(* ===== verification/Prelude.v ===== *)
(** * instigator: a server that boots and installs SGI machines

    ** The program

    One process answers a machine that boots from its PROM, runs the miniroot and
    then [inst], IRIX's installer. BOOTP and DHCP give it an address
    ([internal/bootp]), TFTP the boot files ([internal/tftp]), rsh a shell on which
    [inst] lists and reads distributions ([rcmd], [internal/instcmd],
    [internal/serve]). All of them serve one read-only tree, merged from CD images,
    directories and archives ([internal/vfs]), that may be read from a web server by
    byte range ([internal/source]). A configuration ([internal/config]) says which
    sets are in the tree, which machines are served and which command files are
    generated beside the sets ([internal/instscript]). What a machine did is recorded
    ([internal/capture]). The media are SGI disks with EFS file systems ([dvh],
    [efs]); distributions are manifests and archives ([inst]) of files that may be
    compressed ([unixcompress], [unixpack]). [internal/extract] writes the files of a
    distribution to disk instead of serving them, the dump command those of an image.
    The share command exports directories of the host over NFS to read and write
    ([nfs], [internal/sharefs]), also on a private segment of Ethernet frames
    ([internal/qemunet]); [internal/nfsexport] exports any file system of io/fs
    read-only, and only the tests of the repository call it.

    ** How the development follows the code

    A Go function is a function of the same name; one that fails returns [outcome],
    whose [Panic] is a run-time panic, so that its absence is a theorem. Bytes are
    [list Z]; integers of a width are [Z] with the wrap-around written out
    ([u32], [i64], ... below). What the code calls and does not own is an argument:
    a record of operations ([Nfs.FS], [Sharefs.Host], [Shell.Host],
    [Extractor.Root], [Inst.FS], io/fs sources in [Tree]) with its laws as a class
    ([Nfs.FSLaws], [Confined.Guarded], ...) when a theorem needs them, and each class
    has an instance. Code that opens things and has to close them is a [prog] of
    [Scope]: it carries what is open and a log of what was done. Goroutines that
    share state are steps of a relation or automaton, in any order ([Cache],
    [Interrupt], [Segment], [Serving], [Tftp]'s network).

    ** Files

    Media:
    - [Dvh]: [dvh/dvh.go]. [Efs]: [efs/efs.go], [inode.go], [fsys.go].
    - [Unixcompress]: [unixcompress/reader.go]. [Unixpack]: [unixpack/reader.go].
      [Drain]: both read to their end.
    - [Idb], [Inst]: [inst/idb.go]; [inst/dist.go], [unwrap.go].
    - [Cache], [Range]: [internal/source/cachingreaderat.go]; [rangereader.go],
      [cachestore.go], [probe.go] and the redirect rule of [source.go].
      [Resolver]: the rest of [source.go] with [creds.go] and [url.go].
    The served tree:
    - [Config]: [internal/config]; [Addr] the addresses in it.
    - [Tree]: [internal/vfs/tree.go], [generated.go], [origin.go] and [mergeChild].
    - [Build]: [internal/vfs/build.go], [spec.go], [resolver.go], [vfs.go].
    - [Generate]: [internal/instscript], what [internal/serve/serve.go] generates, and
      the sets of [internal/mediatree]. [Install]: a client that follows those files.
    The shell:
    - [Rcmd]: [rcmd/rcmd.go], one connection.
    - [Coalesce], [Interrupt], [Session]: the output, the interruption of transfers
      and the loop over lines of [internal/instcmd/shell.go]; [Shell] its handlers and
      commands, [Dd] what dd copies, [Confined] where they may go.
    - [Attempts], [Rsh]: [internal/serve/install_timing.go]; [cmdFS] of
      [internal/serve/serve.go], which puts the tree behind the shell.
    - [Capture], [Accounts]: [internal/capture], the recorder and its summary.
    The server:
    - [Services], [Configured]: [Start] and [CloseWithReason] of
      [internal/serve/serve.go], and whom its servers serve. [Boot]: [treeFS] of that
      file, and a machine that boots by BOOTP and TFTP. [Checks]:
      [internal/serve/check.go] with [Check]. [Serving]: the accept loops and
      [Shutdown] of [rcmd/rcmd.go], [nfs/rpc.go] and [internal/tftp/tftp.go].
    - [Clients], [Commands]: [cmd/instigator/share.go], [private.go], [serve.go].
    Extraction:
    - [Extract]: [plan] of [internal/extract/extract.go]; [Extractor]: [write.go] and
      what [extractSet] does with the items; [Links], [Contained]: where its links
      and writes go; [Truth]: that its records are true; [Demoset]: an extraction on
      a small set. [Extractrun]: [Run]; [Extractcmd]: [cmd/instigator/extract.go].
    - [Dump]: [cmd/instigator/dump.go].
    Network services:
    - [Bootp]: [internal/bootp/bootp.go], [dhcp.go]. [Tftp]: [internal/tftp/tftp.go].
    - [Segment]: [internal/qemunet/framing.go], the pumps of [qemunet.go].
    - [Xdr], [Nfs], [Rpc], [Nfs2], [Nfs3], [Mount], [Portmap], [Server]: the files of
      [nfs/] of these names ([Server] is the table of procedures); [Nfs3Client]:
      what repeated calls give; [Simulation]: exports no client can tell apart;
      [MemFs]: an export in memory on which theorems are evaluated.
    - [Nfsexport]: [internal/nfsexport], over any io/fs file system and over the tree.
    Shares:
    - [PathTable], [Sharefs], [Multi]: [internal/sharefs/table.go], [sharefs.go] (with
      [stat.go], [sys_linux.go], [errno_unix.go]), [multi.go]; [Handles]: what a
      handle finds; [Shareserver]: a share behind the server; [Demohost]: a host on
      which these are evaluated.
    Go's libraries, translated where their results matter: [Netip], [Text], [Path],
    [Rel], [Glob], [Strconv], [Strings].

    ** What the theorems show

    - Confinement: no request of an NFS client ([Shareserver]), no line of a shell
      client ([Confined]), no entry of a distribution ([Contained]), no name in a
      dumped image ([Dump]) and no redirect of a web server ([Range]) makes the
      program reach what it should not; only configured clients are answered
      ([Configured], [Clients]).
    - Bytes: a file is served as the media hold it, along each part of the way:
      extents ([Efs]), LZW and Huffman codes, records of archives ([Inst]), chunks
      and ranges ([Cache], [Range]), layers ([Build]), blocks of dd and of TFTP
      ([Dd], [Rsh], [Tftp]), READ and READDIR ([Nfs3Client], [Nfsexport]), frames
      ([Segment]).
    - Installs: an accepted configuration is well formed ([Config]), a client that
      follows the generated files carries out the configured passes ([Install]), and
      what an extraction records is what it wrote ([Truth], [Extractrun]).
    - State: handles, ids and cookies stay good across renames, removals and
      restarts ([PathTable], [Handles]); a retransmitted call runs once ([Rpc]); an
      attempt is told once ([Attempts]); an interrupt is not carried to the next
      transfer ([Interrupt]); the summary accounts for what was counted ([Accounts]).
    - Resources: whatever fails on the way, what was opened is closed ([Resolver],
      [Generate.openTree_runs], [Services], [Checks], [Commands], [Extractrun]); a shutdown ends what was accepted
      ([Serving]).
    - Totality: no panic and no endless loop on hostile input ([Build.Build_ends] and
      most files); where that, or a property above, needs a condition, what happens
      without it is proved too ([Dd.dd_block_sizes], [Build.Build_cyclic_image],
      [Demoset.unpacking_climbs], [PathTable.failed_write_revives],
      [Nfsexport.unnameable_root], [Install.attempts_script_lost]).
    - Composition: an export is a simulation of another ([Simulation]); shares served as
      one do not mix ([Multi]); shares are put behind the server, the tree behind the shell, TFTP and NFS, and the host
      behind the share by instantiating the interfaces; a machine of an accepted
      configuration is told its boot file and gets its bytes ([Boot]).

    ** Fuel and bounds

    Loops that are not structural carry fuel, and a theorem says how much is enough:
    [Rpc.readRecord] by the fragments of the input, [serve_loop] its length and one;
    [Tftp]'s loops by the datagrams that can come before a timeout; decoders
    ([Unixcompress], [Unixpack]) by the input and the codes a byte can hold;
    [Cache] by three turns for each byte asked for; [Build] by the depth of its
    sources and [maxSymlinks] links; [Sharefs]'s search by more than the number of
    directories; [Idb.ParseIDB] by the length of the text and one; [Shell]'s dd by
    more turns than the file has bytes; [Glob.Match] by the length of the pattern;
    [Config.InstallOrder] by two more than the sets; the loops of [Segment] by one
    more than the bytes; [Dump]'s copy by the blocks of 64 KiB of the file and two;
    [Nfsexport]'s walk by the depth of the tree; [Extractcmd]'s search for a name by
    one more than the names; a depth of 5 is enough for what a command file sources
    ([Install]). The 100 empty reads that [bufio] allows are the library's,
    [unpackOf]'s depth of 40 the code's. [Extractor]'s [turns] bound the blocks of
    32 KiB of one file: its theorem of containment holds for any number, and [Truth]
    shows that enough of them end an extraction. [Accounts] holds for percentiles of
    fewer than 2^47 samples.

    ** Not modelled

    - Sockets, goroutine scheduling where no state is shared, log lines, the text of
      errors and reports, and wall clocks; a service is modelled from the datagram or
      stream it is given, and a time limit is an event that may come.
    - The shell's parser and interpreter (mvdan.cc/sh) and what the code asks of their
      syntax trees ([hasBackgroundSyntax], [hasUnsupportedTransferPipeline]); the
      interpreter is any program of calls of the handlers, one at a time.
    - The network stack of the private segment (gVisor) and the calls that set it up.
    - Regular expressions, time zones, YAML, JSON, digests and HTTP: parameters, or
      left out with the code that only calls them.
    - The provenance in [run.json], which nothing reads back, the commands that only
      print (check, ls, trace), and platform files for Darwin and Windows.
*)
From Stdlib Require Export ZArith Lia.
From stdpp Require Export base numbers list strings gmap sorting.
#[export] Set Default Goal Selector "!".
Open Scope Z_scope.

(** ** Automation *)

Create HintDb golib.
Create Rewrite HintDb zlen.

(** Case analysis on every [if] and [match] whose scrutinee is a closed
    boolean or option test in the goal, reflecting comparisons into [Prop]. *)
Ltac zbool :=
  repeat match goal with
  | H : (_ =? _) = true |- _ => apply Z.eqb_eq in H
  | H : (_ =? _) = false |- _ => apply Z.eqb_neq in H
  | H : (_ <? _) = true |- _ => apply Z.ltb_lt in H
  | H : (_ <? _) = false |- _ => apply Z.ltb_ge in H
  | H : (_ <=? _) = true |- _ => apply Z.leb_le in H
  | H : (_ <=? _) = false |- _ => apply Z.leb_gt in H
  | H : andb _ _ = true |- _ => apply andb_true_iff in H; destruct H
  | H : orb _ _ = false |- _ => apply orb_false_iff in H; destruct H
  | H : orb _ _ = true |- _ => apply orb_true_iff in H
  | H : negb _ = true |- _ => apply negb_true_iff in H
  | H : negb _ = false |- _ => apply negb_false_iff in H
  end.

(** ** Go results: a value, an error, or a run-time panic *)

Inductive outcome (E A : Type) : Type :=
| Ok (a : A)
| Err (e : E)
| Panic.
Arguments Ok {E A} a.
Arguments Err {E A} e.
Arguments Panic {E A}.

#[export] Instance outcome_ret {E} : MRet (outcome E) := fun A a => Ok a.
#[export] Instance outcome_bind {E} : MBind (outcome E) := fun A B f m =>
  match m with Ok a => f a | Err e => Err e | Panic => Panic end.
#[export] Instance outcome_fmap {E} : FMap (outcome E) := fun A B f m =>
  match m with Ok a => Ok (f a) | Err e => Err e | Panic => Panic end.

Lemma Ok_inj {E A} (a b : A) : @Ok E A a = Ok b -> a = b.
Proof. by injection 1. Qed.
______
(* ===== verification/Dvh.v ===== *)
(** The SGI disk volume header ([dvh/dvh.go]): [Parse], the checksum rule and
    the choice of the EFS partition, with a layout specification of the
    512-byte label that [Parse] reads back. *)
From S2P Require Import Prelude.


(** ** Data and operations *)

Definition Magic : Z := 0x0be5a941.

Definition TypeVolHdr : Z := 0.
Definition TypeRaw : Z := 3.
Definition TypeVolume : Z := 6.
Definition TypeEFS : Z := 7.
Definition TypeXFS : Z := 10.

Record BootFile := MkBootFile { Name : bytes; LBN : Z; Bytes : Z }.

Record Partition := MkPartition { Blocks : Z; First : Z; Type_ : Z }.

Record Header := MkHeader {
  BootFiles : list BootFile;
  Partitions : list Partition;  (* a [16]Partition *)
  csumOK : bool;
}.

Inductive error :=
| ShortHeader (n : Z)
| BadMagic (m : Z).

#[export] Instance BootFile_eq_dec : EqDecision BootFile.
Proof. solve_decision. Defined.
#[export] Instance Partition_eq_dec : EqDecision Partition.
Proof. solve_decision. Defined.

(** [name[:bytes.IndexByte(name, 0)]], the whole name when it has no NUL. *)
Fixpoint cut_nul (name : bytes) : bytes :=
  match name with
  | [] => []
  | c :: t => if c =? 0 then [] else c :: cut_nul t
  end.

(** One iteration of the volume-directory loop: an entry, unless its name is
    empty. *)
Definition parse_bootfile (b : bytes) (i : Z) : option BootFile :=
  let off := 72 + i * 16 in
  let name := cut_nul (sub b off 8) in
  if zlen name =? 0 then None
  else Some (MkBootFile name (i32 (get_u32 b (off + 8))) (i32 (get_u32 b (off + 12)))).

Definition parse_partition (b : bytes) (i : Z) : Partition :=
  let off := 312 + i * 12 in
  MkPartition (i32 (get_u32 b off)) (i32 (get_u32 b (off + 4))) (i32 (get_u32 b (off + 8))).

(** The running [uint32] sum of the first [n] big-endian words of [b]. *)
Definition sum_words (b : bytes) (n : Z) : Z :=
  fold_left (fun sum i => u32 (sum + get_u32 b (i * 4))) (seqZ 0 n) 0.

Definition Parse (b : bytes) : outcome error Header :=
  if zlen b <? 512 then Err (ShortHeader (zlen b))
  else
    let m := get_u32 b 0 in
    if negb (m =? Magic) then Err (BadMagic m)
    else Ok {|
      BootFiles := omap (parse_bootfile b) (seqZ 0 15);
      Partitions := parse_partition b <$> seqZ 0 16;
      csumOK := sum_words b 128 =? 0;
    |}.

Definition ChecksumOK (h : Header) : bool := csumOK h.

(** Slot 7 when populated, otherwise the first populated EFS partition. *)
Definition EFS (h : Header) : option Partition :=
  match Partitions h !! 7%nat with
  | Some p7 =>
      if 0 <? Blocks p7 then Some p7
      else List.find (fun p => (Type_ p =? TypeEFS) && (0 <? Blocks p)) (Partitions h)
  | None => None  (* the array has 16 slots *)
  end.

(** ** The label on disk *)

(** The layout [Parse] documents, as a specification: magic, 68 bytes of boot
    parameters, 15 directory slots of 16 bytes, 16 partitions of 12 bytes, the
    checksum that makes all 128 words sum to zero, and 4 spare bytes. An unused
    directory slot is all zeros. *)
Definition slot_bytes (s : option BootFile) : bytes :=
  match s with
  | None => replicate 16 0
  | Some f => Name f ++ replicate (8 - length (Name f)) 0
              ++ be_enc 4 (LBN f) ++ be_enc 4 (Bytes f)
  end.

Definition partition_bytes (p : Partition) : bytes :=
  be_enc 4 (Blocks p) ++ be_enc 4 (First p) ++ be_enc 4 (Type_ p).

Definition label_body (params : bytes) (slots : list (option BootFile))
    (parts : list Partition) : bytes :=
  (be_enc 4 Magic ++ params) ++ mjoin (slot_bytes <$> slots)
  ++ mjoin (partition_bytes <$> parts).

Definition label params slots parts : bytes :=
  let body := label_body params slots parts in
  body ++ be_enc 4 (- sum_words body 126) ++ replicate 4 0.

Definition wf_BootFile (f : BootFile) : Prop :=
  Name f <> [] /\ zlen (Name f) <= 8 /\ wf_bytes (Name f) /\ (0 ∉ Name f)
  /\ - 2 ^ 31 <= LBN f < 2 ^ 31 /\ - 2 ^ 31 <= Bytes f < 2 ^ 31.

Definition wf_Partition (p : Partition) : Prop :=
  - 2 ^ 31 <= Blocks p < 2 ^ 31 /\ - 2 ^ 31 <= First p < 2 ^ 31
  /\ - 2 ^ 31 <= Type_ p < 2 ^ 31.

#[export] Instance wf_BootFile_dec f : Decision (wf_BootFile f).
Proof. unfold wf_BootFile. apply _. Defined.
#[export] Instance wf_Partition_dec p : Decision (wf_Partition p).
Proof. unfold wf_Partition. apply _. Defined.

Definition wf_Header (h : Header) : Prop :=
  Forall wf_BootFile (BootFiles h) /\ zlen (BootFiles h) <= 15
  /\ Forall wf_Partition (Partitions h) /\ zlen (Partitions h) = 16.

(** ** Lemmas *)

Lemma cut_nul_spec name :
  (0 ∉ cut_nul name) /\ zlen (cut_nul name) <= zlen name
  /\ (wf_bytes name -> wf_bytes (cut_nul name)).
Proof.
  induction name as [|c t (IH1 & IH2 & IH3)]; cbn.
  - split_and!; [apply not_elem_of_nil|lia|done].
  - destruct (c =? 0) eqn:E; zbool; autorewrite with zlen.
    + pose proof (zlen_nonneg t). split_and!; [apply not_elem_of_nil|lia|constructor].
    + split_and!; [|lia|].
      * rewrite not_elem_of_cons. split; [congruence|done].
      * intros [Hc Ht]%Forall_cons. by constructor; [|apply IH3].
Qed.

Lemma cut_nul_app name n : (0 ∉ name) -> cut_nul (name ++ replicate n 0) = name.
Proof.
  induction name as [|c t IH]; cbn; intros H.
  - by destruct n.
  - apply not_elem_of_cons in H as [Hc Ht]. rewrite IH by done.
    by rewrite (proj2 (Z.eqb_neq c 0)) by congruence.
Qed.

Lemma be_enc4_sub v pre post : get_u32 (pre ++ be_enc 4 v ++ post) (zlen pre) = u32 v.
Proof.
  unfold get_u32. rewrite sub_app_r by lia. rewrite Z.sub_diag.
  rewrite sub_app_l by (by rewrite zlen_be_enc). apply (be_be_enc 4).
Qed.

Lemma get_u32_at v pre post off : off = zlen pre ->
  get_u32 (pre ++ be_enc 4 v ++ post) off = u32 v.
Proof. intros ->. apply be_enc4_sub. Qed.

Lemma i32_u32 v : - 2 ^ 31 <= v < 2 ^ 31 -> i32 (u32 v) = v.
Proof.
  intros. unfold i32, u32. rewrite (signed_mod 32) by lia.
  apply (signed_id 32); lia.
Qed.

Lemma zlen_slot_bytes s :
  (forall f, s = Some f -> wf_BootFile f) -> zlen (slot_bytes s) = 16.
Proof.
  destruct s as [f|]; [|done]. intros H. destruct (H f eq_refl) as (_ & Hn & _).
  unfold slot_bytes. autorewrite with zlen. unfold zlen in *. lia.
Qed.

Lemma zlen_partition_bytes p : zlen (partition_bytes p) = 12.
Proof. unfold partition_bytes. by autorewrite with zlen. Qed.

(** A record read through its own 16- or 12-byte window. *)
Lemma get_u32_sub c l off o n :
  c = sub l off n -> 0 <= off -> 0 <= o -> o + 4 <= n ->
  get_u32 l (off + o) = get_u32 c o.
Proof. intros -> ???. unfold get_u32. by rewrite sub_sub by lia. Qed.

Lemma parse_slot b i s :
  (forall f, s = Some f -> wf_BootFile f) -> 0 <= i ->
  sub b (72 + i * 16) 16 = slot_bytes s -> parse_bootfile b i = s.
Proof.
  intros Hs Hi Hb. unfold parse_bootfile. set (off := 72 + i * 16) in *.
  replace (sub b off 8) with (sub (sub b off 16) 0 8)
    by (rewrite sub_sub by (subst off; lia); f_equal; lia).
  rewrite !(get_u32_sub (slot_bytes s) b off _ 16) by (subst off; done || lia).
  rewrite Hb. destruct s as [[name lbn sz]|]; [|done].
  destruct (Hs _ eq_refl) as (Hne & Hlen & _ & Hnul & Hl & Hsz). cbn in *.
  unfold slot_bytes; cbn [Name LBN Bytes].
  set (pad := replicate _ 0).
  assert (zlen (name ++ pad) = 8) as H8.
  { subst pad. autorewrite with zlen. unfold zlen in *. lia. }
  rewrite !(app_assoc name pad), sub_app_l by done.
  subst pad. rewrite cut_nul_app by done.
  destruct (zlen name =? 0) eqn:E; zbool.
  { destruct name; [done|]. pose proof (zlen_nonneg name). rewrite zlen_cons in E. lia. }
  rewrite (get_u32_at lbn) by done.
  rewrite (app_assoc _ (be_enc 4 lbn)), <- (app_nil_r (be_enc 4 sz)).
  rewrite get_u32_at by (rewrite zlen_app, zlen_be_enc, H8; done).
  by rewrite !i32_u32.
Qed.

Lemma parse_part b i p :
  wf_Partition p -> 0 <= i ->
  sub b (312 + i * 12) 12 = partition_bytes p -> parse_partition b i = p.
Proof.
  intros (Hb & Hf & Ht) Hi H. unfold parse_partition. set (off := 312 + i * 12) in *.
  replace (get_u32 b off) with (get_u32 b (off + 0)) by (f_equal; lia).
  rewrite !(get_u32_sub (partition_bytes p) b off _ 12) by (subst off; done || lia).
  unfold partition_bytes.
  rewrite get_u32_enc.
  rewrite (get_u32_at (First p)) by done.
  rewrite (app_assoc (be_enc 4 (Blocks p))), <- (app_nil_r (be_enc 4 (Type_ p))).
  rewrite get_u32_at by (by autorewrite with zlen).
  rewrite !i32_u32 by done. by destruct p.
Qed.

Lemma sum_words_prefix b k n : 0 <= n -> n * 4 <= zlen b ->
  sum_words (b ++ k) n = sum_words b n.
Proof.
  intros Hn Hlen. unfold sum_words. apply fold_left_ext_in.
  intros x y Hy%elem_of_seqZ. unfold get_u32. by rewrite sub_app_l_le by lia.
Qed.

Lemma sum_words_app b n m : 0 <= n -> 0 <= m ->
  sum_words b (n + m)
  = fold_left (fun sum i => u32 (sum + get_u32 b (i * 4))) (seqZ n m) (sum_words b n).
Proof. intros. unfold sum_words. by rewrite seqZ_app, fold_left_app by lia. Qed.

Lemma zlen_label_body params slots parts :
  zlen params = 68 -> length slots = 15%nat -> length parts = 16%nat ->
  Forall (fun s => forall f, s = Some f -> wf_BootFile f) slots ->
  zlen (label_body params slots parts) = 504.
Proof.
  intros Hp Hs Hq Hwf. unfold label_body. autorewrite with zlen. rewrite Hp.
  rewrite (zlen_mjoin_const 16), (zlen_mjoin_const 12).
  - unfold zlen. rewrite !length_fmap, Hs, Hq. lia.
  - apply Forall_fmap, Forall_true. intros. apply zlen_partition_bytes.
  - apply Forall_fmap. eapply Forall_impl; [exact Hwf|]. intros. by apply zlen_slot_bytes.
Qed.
______
- _Task goal_: Your response should contain each line of the entries above that holds the string "MkPartition".

- _Exercise answer_:
Record Partition := MkPartition { Blocks : Z; First : Z; Type_ : Z }.
  MkPartition (i32 (get_u32 b off)) (i32 (get_u32 b (off + 4))) (i32 (get_u32 b (off + 8))).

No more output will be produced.